# Wo Spiele ab 18 bestellen?



## FreaksLikeMe (25. Oktober 2011)

Hey,

da in letzter Zeit immer mehr Spiele rauskommen die mich interessieren, welche ab 18 sind, wollte ich euch mal fragen ob ihr einen Shop kennt wo man sich nur einmalig Ausweisen muss*.
Keine Sorge ich bin 18, aber als berufstätiger Mensch bin ich zu den mekrwürdigen Zeiten in dem die DHL/Hermes (what ever) Menschen kommen nie da. Und ich hab keine Lust Abends nochmal zur Post zufahren ob das Paket abzuholen.

*Also einmal eine Kopie des Ausweises dahin schicken oder das wars. Ohne Kontrolle bei der Paket Übergabe.

Danke


----------



## fctriesel (25. Oktober 2011)

Ohne "Kontrolle" bei der Paketübergabe ist nicht möglich da diese eigenhändig übergeben werden müssen.


----------



## Dr Bakterius (25. Oktober 2011)

Gibtes keinen Dealer der dir das bestellt im Ort?


----------



## mmayr (25. Oktober 2011)

Gamesonly.at

Musste mich noch nie ausweisen!
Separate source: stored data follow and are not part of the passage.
(* ===== verification/ProviderRegistry.v ===== *)
(** [src/providers/llm_provider.c]: the registry of model providers. A
    provider is known by its address; what is done with providers outside the
    registry, their shutdown and release, is a list of effects. *)
From S2P Require Import Prelude CStr Common.

(** [lp_shutdown]: whether the interface has a [shutdown]. *)
Record LLMProvider := mkProvider {
  lp_address : nat;
  lp_name : option cstr;
  lp_shutdown : bool;
  lp_plugin_ref : option nat;
  lp_initialized : bool;
}.

Inductive Effect := Shutdown (address : nat) | Free (address : nat).

#[export] Instance Effect_eq_dec : EqDecision Effect.
Proof. solve_decision. Defined.

Record LLMProviderRegistry := mkProviderRegistry {
  pr_providers : list LLMProvider;
  pr_capacity : Z;
  pr_active : option nat;
}.

Definition llm_provider_registry_new : LLMProviderRegistry := mkProviderRegistry [] 8 None.

(** [None] without an interface; [address] is where it is allocated. *)
Definition llm_provider_new (iface : option bool) (name : option cstr) (address : nat) : option LLMProvider :=
  has_shutdown ← iface; Some (mkProvider address (Some (default [] name)) has_shutdown None false).

(** The shutdown, when there is one to do, and the release. *)
Definition dispose (p : LLMProvider) : list Effect :=
  (if lp_initialized p && lp_shutdown p then [Shutdown (lp_address p)] else []) ++ [Free (lp_address p)].

Definition llm_provider_registry_free (r : LLMProviderRegistry) : list Effect := pr_providers r ≫= dispose.

Definition has_name (name : cstr) (p : LLMProvider) : bool :=
  match lp_name p with Some n => str_eq n name | None => false end.

Definition llm_provider_registry_find (r : LLMProviderRegistry) (name : option cstr) : option LLMProvider :=
  n ← name; List.find (has_name n) (pr_providers r).

Definition llm_provider_registry_set_active (r : LLMProviderRegistry) (name : option cstr) : LLMProviderRegistry * Z :=
  match llm_provider_registry_find r name with
  | Some p => (mkProviderRegistry (pr_providers r) (pr_capacity r) (Some (lp_address p)), 0%Z)
  | None => (r, (-1)%Z)
  end.

Definition llm_provider_registry_get_active (r : LLMProviderRegistry) : option nat := pr_active r.

Section Registry.
(** Whether the array of so many pointers can be allocated. *)
Context (realloc_ok : Z -> bool).

Definition llm_provider_registry_register (r : LLMProviderRegistry) (p : LLMProvider) : LLMProviderRegistry * list Effect * Z :=
  match lp_name p with
  | None => (r, [], (-1)%Z)
  | Some name =>
      if is_Some_dec (llm_provider_registry_find r (Some name)) then (r, dispose p, 0%Z)
      else if (pr_capacity r <=? Z.of_nat (length (pr_providers r)))%Z then
        if realloc_ok (pr_capacity r * 2)
        then (mkProviderRegistry (pr_providers r ++ [p]) (pr_capacity r * 2) (pr_active r), [], 0%Z)
        else (r, [], (-1)%Z)
      else (mkProviderRegistry (pr_providers r ++ [p]) (pr_capacity r) (pr_active r), [], 0%Z)
  end.

Definition of_plugin (plugin : nat) (p : LLMProvider) : bool := bool_decide (lp_plugin_ref p = Some plugin).

(** The loop over the providers: those kept, those removed, the capacity of
    the list of the latter, and the active one. *)
Fixpoint unregister_from (plugin : nat) (l : list LLMProvider) (removed : list LLMProvider) (cap : Z) (active : option nat)
    : list LLMProvider * list LLMProvider * option nat :=
  match l with
  | [] => ([], removed, active)
  | p :: r =>
      let keep := let '(k, rm, a) := unregister_from plugin r removed cap active in (p :: k, rm, a) in
      if of_plugin plugin p then
        let remove cap := unregister_from plugin r (removed ++ [p]) cap
                            (if bool_decide (active = Some (lp_address p)) then None else active) in
        if (cap <=? Z.of_nat (length removed))%Z then
          let new_cap := if (cap =? 0)%Z then 4%Z else (cap * 2)%Z in
          if realloc_ok new_cap then remove new_cap else keep
        else remove cap
      else keep
  end.

Definition llm_provider_registry_unregister_by_plugin (r : LLMProviderRegistry) (plugin_ref : option nat)
    : LLMProviderRegistry * list Effect * nat :=
  match plugin_ref with
  | None => (r, [], 0)
  | Some plugin =>
      let '(kept, removed, active) := unregister_from plugin (pr_providers r) [] 0 (pr_active r) in
      (mkProviderRegistry kept (pr_capacity r) active, removed ≫= dispose, length removed)
  end.
End Registry.

Definition freed (effects : list Effect) : list nat := omap (fun e => match e with Free a => Some a | Shutdown _ => None end) effects.

Lemma freed_dispose l : freed (l ≫= dispose) = lp_address <$> l.
Proof.
  induction l as [|p l IH]; [done|]. rewrite bind_cons, fmap_cons, <-IH. unfold freed, dispose. rewrite !omap_app.
  by destruct (lp_initialized p && lp_shutdown p).
Qed.

Definition addresses (r : LLMProviderRegistry) : list nat := lp_address <$> pr_providers r.

Record registry_ok (r : LLMProviderRegistry) : Prop := {
  rok_addresses : NoDup (addresses r);
  rok_names : NoDup (lp_name <$> pr_providers r);
  rok_named : Forall (fun p => is_Some (lp_name p)) (pr_providers r);
  rok_active : forall a, pr_active r = Some a -> a ∈ addresses r;
  rok_capacity : (Z.of_nat (length (pr_providers r)) <= pr_capacity r /\ 0 < pr_capacity r)%Z;
}.

Section Lemmas.
Context (realloc_ok : Z -> bool).

(** Nothing is lost: the providers are split, in order, and the active one
    is kept or cleared. *)
Lemma unregister_from_spec plugin l : forall removed cap active kept rm a,
  unregister_from realloc_ok plugin l removed cap active = (kept, rm, a) ->
  exists rm', rm = removed ++ rm' /\ l ≡ₚ kept ++ rm' /\ sublist kept l /\
  Forall (fun p => of_plugin plugin p = true) rm' /\ (a = active \/ a = None) /\
  (forall p, p ∈ rm' -> a <> Some (lp_address p)) /\
  ((forall c, realloc_ok c = true) -> Forall (fun p => of_plugin plugin p = false) kept).
Proof.
  induction l as [|p l IH]; intros removed cap active kept rm a; cbn [unregister_from].
  { intros [= <- <- <-]. exists []. rewrite app_nil_r. split_and!; try done; [by left|by intros p ?%elem_of_nil]. }
  set (keep := let '(k, rm0, a0) := _ in _).
  assert (forall cap', unregister_from realloc_ok plugin l (removed ++ [p]) cap'
            (if bool_decide (active = Some (lp_address p)) then None else active) = (kept, rm, a) ->
    of_plugin plugin p = true ->
    exists rm', rm = removed ++ rm' /\ p :: l ≡ₚ kept ++ rm' /\ sublist kept (p :: l) /\
    Forall (fun p => of_plugin plugin p = true) rm' /\ (a = active \/ a = None) /\
    (forall p, p ∈ rm' -> a <> Some (lp_address p)) /\
    ((forall c, realloc_ok c = true) -> Forall (fun p => of_plugin plugin p = false) kept)) as Hrm.
  { intros cap' H Hp. destruct (IH _ _ _ _ _ _ H) as (rm' & -> & Hperm & Hsub & Hf & Ha & Hact & Hall).
    exists (p :: rm'). split_and!; [by rewrite <-app_assoc|by rewrite Hperm, Permutation_middle|by apply sublist_cons|by constructor| | |done].
    - destruct Ha as [->| ->]; [case_bool_decide; auto|auto].
    - intros q [->|Hq]%elem_of_cons; [|by apply Hact]. destruct Ha as [->| ->]; [|done]. by case_bool_decide. }
  assert (keep = (kept, rm, a) -> ((forall c, realloc_ok c = true) -> of_plugin plugin p = false) ->
    exists rm', rm = removed ++ rm' /\ p :: l ≡ₚ kept ++ rm' /\ sublist kept (p :: l) /\
    Forall (fun p => of_plugin plugin p = true) rm' /\ (a = active \/ a = None) /\
    (forall p, p ∈ rm' -> a <> Some (lp_address p)) /\
    ((forall c, realloc_ok c = true) -> Forall (fun p => of_plugin plugin p = false) kept)) as Hkeep.
  { unfold keep. destruct (unregister_from realloc_ok plugin l removed cap active) as [[k rm0] a0] eqn:E. intros [= <- <- <-] Hno.
    destruct (IH _ _ _ _ _ _ E) as (rm' & -> & Hperm & Hsub & Hf & Ha & Hact & Hall).
    exists rm'. split_and!; [done|by rewrite Hperm|by apply sublist_skip|done..|]. intros Hr. constructor; auto. }
  clearbody keep. destruct (of_plugin plugin p) eqn:Ep; [|auto].
  destruct (_ <=? _)%Z; [|by intros; eapply Hrm]. destruct (realloc_ok _) eqn:Er; [by intros; eapply Hrm|].
  intros H. apply Hkeep; [done|]. intros Hr. by rewrite Hr in Er.
Qed.

Lemma find_spec r name : match llm_provider_registry_find r (Some name) with
  | Some p => p ∈ pr_providers r /\ lp_name p = Some name
  | None => Some name ∉ (lp_name <$> pr_providers r)
  end.
Proof.
  unfold llm_provider_registry_find. cbn [mbind option_bind]. destruct (List.find _ _) as [p|] eqn:E.
  - apply List.find_some in E as [Hin Hn]. split; [by apply list_elem_of_In|]. unfold has_name in Hn.
    destruct (lp_name p) as [n|]; [|done]. apply bool_decide_eq_true in Hn. by subst.
  - intros (p & Hp & Hin)%list_elem_of_fmap. apply list_elem_of_In in Hin. eapply List.find_none in E; [|done].
    unfold has_name in E. rewrite <-Hp in E. unfold str_eq in E. by rewrite bool_decide_true in E.
Qed.

(** The operations, with the providers freed so far. A provider is registered
    once, and is no more used by its owner then. *)
Inductive registry_step : LLMProviderRegistry * list nat -> LLMProviderRegistry * list nat -> Prop :=
  | step_register r gone p r' effects code : lp_address p ∉ addresses r -> lp_address p ∉ gone ->
      llm_provider_registry_register realloc_ok r p = (r', effects, code) -> registry_step (r, gone) (r', freed effects ++ gone)
  | step_unregister r gone plugin r' effects n :
      llm_provider_registry_unregister_by_plugin realloc_ok r plugin = (r', effects, n) -> registry_step (r, gone) (r', freed effects ++ gone)
  | step_set_active r gone name : registry_step (r, gone) (fst (llm_provider_registry_set_active r name), gone).

Definition registry_inv (s : LLMProviderRegistry * list nat) : Prop :=
  registry_ok (fst s) /\ NoDup (snd s) /\ (forall a, a ∈ snd s -> a ∉ addresses (fst s)).

Lemma register_ok r gone p r' effects code : registry_inv (r, gone) -> lp_address p ∉ addresses r -> lp_address p ∉ gone ->
  llm_provider_registry_register realloc_ok r p = (r', effects, code) -> registry_inv (r', freed effects ++ gone).
Proof.
  intros ([H1 H2 H3 H4 H5] & Hnd & Hd) Ha Hg. unfold llm_provider_registry_register.
  destruct (lp_name p) as [name|] eqn:En; [|by intros [= <- <- <-]].
  pose proof (find_spec r name) as Hf. cbn [fst snd] in *. destruct (is_Some_dec _) as [Hs|Hs].
  { intros [= <- <- <-]. pose proof (freed_dispose [p]) as ->%(eq_trans (f_equal freed (eq_sym (app_nil_r (dispose p))))).
    cbn. split_and!; [done|by apply NoDup_cons|]. intros a [->|Hin]%elem_of_cons; [done|by apply Hd]. }
  destruct (llm_provider_registry_find r (Some name)) as [q|]; [by destruct Hs; eexists|].
  assert (forall cap, (Z.of_nat (S (length (pr_providers r))) <= cap)%Z ->
    registry_inv (mkProviderRegistry (pr_providers r ++ [p]) cap (pr_active r), gone)) as Hadd.
  { intros cap Hcap. split_and!; [|done|].
    - split; unfold addresses in *; cbn.
      + rewrite fmap_app. apply NoDup_app. split_and!; [done| |by apply NoDup_singleton]. intros a Hin ->%list_elem_of_singleton. done.
      + rewrite fmap_app. apply NoDup_app. split_and!; [done| |by apply NoDup_singleton]. intros a Hin ->%list_elem_of_singleton. by rewrite En in Hin.
      + apply Forall_app. split; [done|]. by repeat constructor.
      + intros a Hact. rewrite fmap_app. apply elem_of_app. left. by apply H4.
      + rewrite length_app. cbn. lia.
    - intros a Hin. unfold addresses. cbn. rewrite fmap_app, not_elem_of_app. split; [by apply Hd|].
      intros ->%list_elem_of_singleton. done. }
  destruct (Z.leb_spec (pr_capacity r) (Z.of_nat (length (pr_providers r)))).
  - destruct (realloc_ok _); [|by intros [= <- <- <-]]. intros [= <- <- <-]. apply Hadd. lia.
  - intros [= <- <- <-]. apply Hadd. lia.
Qed.

Lemma unregister_ok r gone plugin r' effects n : registry_inv (r, gone) ->
  llm_provider_registry_unregister_by_plugin realloc_ok r plugin = (r', effects, n) -> registry_inv (r', freed effects ++ gone).
Proof.
  intros Hinv. unfold llm_provider_registry_unregister_by_plugin. destruct plugin as [plugin|]; [|by intros [= <- <- <-]].
  destruct (unregister_from _ _ _ _ _ _) as [[kept removed] active] eqn:E. intros [= <- <- <-]. rewrite freed_dispose.
  destruct (unregister_from_spec _ _ _ _ _ _ _ _ E) as (rm & Hrm & Hperm & Hsub & _ & Ha & Hact & _). cbn in Hrm. subst removed.
  destruct Hinv as ([H1 H2 H3 H4 H5] & Hnd & Hd). cbn [fst snd] in *.
  assert (addresses r ≡ₚ (lp_address <$> kept) ++ (lp_address <$> rm)) as Hap by (unfold addresses; by rewrite Hperm, fmap_app).
  rewrite Hap in H1. apply NoDup_app in H1 as (Hk & Hdis & Hr). split_and!; cbn [fst snd].
  - split; unfold addresses; cbn [pr_providers pr_active pr_capacity]; [done| | | |].
    + rewrite Hperm, fmap_app in H2. by apply NoDup_app in H2 as (H2 & _).
    + by eapply sublist_Forall.
    + intros a Hsome. destruct Ha as [->| ->]; [|done]. pose proof (H4 a Hsome) as Hin. rewrite Hap in Hin.
      apply elem_of_app in Hin as [Hin|(p & -> & Hin)%list_elem_of_fmap]; [done|]. by apply Hact in Hin.
    + apply sublist_length in Hsub. lia.
  - apply NoDup_app. split_and!; [done| |done]. intros a Hin Hgone. apply (Hd a Hgone). rewrite Hap. apply elem_of_app. by right.
  - intros a [Hin|Hin]%elem_of_app; unfold addresses; cbn [pr_providers]; intros Hk'.
    + by eapply Hdis.
    + apply (Hd a Hin). rewrite Hap. apply elem_of_app. by left.
Qed.

Lemma step_inv s s' : registry_inv s -> registry_step s s' -> registry_inv s'.
Proof.
  intros Hinv Hstep. destruct Hstep as [r gone p r' effects code Ha Hg H|r gone plugin r' effects n H|r gone name];
    [by eapply register_ok|by eapply unregister_ok|].
  unfold llm_provider_registry_set_active. destruct (llm_provider_registry_find r name) as [p|] eqn:Ef; [|done].
  destruct name as [name|]; [|done]. pose proof (find_spec r name) as Hf. rewrite Ef in Hf.
  destruct Hinv as ([H1 H2 H3 H4 H5] & Hnd & Hd). split_and!; [|done|done]. split; try done. cbn.
  intros a [= <-]. apply list_elem_of_fmap. exists p. by split; [|apply Hf].
Qed.
End Lemmas.

(** In every reachable state of the registry the providers and their
    names are distinct, the active provider is registered, so that a removed
    plugin's provider is never used again, no freed provider is in the
    registry, and none was freed twice; the array is large enough. *)
Theorem provider_registry_invariant realloc_ok r gone :
  rtc (registry_step realloc_ok) (llm_provider_registry_new, []) (r, gone) ->
  registry_ok r /\ NoDup gone /\ forall a, a ∈ gone -> a ∉ addresses r.
Proof.
  intros H. apply (rtc_invariant (registry_step realloc_ok) registry_inv _ _ (step_inv realloc_ok)) in H; [done|].
  split_and!; [|constructor|by intros a ?%elem_of_nil]. split; cbn; try constructor; done.
Qed.

(** ** Inputs on which the theorem applies *)

Definition demo_provider (a : nat) (plugin : nat) : LLMProvider := mkProvider a (Some [Ascii.ascii_of_nat (97 + a)]) true (Some plugin) true.
Definition demo_registry : LLMProviderRegistry := mkProviderRegistry [demo_provider 1 2] 8 None.

Lemma provider_registry_invariant_witness :
  registry_ok demo_registry /\ NoDup [0] /\ forall a, a ∈ [0] -> a ∉ addresses demo_registry.
Proof.
  apply (provider_registry_invariant (fun _ => true) demo_registry [0]).
  eapply rtc_l; [eapply (step_register _ _ _ (demo_provider 0 1)); [by vm_compute; intros ?%elem_of_nil|by intros ?%elem_of_nil|by vm_compute]|].
  eapply rtc_l; [eapply (step_register _ _ _ (demo_provider 1 2)); [vm_compute; set_solver|set_solver|by vm_compute]|].
  eapply rtc_l; [apply (step_set_active _ _ _ (Some $"a"))|].
  eapply rtc_l; [eapply (step_unregister _ _ _ (Some 1)); by vm_compute|]. apply rtc_refl.
Defined.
Ist das in Österreich anders?


----------



## FreaksLikeMe (25. Oktober 2011)

Dr Bakterius schrieb:


> Gibtes keinen Dealer der dir das bestellt im Ort?
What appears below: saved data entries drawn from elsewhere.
(** The handler of a connection whose [fn_data] is [x]. *)
Definition async_ev_handler (x : nat) (ev : Event) (m : LLMAsyncManager) : option LLMAsyncManager :=
  cx ← lm_heap m !! x;
  let ms := cx_chunk cx in
  match ev with
  | MG_EV_HTTP_HDRS status =>
      Some (put_ctx x (set_chunk (mkMemory (ms_memory ms) (ms_capacity ms) (ms_done ms) (ms_last_error ms) status) cx) m)
  | MG_EV_HTTP_MSG status body =>
      Some (mark_closing x (put_ctx x (set_chunk (memory_add realloc_ok ms status body) cx) m))
  | MG_EV_ERROR text =>
      Some (put_ctx x (set_chunk (mkMemory (ms_memory ms) (ms_capacity ms) true (truncate_to 256 (default $"unknown" text)) (ms_http_status ms)) cx) m)
  | MG_EV_CLOSE =>
      m1 ← async_context_callback_once x (answer_of ms) (async_manager_remove_active x m);
      Some (free_ctx x m1)
  end.

Definition connected_to (x : nat) (c : Connection) : bool := bool_decide (c_ctx c = x).

Fixpoint remove_conn (x : nat) (cs : list Connection) : list Connection :=
  match cs with [] => [] | c :: r => if connected_to x c then r else c :: remove_conn x r end.

(** [mg_close_conn]: the connection leaves the list, then its handler is told. *)
Definition mg_close_conn (x : nat) (m : LLMAsyncManager) : option LLMAsyncManager :=
  async_ev_handler x MG_EV_CLOSE (set_conns (remove_conn x (lm_conns m)) m).

Definition timed_out (cx : AsyncRequestContext) : AsyncRequestContext :=
  let ms := cx_chunk cx in set_chunk (mkMemory (ms_memory ms) (ms_capacity ms) true (api_text TimedOut) (ms_http_status ms)) cx.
 nö die müssen ja auch arbeiten


----------



## N8Mensch2 (25. Oktober 2011)

Habe auch aus Deutschland bei PC Spiele USK frei und unzensiert bei GamesOnly.at kaufen - dem uncut Gameshop bestellt und 



Spoiler



weder Altersnachweis noch Ausweiskontrolle


 - soweit ich mich erinnern kann. Schönes X- Men:Volverine, Saboteur, Protoype, Just Cause2 & CoD5 Paket geschnürt und dank 3+1-Aktion sowie weekenddeal war der Preis ok


----------



## Dr Bakterius (25. Oktober 2011)

Ich meinte einen Händler im Ort der es bestellt und du es ohne Probleme abholen könntest. Einen Versuch wäre es wert


----------



## Veriquitas (25. Oktober 2011)

mmayr schrieb:


> Gamesonly.at
> 
> Musste mich noch nie ausweisen! Ist das in Österreich anders?


 
Gameware ist aber besser von den Preisen, warum das mit dem Ausweis so ist kann ich dir nicht sagen.


----------



## DarkMo (25. Oktober 2011)

dann sag eher vendor un ned dealer kaktus ^^
aber das wäre auch meine erste idee gewesen. einfach ma in den laden gehen? ><


----------



## Superwip (26. Oktober 2011)

> Musste mich noch nie ausweisen! Ist das in Österreich anders?


 
Das ist so eine komische deutsche Eigenheit


----------



## FreaksLikeMe (26. Oktober 2011)

Einen Händler vor Ort gibt es eigentlich nicht. 
Aber auf dem Rückweg von der Arbeit (wobei da kommts auch wieder drauf an wo ich eingesetzt werde -.-), fahre ich an einem GameStop vorbei, aber die Preise sind da ja ziemlich hoch.
Ich probier es mal bei gamesonly.at und wenn es nicht klappt muss ich wohl oder übel zu Gamestop


----------



## Falcon (28. Oktober 2011)

Wenn Du keine Probleme mit Englischen Spielen hast, bestell aus England.

amazon.co.uk
thehut.com
zavvi.com
play.com
sendit.com

Nachteil: Bis auf Amazon.co.uk die eigentlich so gut wie immer aus dem deutschen Warenlager versenden, sitzen die anderen alle auf Jersey... Der Versand dauert dann schonmal eine Woche+.



fctriesel schrieb:


> Ohne "Kontrolle" bei der Paketübergabe ist nicht möglich da diese eigenhändig übergeben werden müssen.


 
Bei Englischen Versendern kein Problem... Auch einige AT Shops zicken da nicht so rum. Am schlimmsten ist ja eindeutig Amazon, die 'ne 5€ Pauschale haben wollen... Aber auch klassische Import-Händler wie Okaysoft.de verlangen eine extra Gebühr für Eigenhändig...


----------